WORK REQUIRED:
Each record beneath this line should be returned exactly as it is.

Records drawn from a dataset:

....

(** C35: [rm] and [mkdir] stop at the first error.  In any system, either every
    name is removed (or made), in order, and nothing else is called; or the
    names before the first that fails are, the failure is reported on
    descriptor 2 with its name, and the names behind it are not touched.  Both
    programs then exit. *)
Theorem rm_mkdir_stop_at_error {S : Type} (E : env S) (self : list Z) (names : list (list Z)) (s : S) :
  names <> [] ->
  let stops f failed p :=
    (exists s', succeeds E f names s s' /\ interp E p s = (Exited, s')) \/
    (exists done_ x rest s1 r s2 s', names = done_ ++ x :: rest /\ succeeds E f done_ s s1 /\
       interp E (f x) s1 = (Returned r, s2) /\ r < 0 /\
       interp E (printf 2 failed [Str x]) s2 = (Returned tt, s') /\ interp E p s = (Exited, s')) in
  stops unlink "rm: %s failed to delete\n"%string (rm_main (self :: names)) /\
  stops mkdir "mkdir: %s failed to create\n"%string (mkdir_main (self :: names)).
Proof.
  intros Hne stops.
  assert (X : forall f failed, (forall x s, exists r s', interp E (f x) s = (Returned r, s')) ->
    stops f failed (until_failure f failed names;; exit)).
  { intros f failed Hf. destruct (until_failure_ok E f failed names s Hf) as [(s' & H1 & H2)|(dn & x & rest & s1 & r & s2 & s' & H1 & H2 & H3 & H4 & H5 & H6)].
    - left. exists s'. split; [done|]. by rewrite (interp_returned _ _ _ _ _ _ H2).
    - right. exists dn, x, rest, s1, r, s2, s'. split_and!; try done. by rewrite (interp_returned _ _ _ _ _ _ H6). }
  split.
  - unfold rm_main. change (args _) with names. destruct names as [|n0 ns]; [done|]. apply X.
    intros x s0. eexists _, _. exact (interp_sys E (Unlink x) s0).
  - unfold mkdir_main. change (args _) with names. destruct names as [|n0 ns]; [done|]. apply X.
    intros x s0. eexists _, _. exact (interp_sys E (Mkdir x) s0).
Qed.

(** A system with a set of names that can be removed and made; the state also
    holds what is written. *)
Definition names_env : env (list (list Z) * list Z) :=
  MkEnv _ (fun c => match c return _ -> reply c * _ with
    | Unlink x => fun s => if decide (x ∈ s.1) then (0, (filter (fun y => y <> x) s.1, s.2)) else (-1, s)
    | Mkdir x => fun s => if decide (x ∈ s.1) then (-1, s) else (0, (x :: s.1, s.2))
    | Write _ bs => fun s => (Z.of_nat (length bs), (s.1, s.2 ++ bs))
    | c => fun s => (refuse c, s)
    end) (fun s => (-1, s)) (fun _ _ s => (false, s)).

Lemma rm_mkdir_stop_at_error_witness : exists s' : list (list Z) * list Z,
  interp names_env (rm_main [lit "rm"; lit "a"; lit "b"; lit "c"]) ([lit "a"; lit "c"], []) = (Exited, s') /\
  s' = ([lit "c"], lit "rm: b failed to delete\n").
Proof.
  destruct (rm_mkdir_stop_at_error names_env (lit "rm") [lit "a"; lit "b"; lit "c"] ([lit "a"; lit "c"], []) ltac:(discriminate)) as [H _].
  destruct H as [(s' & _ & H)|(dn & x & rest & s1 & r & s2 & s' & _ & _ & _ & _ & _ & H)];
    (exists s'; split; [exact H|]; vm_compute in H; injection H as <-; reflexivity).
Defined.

....

EXERCISE ANSWER:
(** C35: [rm] and [mkdir] stop at the first error.  In any system, either every
    name is removed (or made), in order, and nothing else is called; or the
    names before the first that fails are, the failure is reported on
    descriptor 2 with its name, and the names behind it are not touched.  Both
    programs then exit. *)
Theorem rm_mkdir_stop_at_error {S : Type} (E : env S) (self : list Z) (names : list (list Z)) (s : S) :
  names <> [] ->
  let stops f failed p :=
    (exists s', succeeds E f names s s' /\ interp E p s = (Exited, s')) \/
    (exists done_ x rest s1 r s2 s', names = done_ ++ x :: rest /\ succeeds E f done_ s s1 /\
       interp E (f x) s1 = (Returned r, s2) /\ r < 0 /\
       interp E (printf 2 failed [Str x]) s2 = (Returned tt, s') /\ interp E p s = (Exited, s')) in
  stops unlink "rm: %s failed to delete\n"%string (rm_main (self :: names)) /\
  stops mkdir "mkdir: %s failed to create\n"%string (mkdir_main (self :: names)).
Proof.
  intros Hne stops.
  assert (X : forall f failed, (forall x s, exists r s', interp E (f x) s = (Returned r, s')) ->
    stops f failed (until_failure f failed names;; exit)).
  { intros f failed Hf. destruct (until_failure_ok E f failed names s Hf) as [(s' & H1 & H2)|(dn & x & rest & s1 & r & s2 & s' & H1 & H2 & H3 & H4 & H5 & H6)].
    - left. exists s'. split; [done|]. by rewrite (interp_returned _ _ _ _ _ _ H2).
    - right. exists dn, x, rest, s1, r, s2, s'. split_and!; try done. by rewrite (interp_returned _ _ _ _ _ _ H6). }
  split.
  - unfold rm_main. change (args _) with names. destruct names as [|n0 ns]; [done|]. apply X.
    intros x s0. eexists _, _. exact (interp_sys E (Unlink x) s0).
  - unfold mkdir_main. change (args _) with names. destruct names as [|n0 ns]; [done|]. apply X.
    intros x s0. eexists _, _. exact (interp_sys E (Mkdir x) s0).
Qed.

(** A system with a set of names that can be removed and made; the state also
    holds what is written. *)
Definition names_env : env (list (list Z) * list Z) :=
  MkEnv _ (fun c => match c return _ -> reply c * _ with
    | Unlink x => fun s => if decide (x ∈ s.1) then (0, (filter (fun y => y <> x) s.1, s.2)) else (-1, s)
    | Mkdir x => fun s => if decide (x ∈ s.1) then (-1, s) else (0, (x :: s.1, s.2))
    | Write _ bs => fun s => (Z.of_nat (length bs), (s.1, s.2 ++ bs))
    | c => fun s => (refuse c, s)
    end) (fun s => (-1, s)) (fun _ _ s => (false, s)).

Lemma rm_mkdir_stop_at_error_witness : exists s' : list (list Z) * list Z,
  interp names_env (rm_main [lit "rm"; lit "a"; lit "b"; lit "c"]) ([lit "a"; lit "c"], []) = (Exited, s') /\
  s' = ([lit "c"], lit "rm: b failed to delete\n").
Proof.
  destruct (rm_mkdir_stop_at_error names_env (lit "rm") [lit "a"; lit "b"; lit "c"] ([lit "a"; lit "c"], []) ltac:(discriminate)) as [H _].
  destruct H as [(s' & _ & H)|(dn & x & rest & s1 & r & s2 & s' & _ & _ & _ & _ & _ & H)];
    (exists s'; split; [exact H|]; vm_compute in H; injection H as <-; reflexivity).
Defined.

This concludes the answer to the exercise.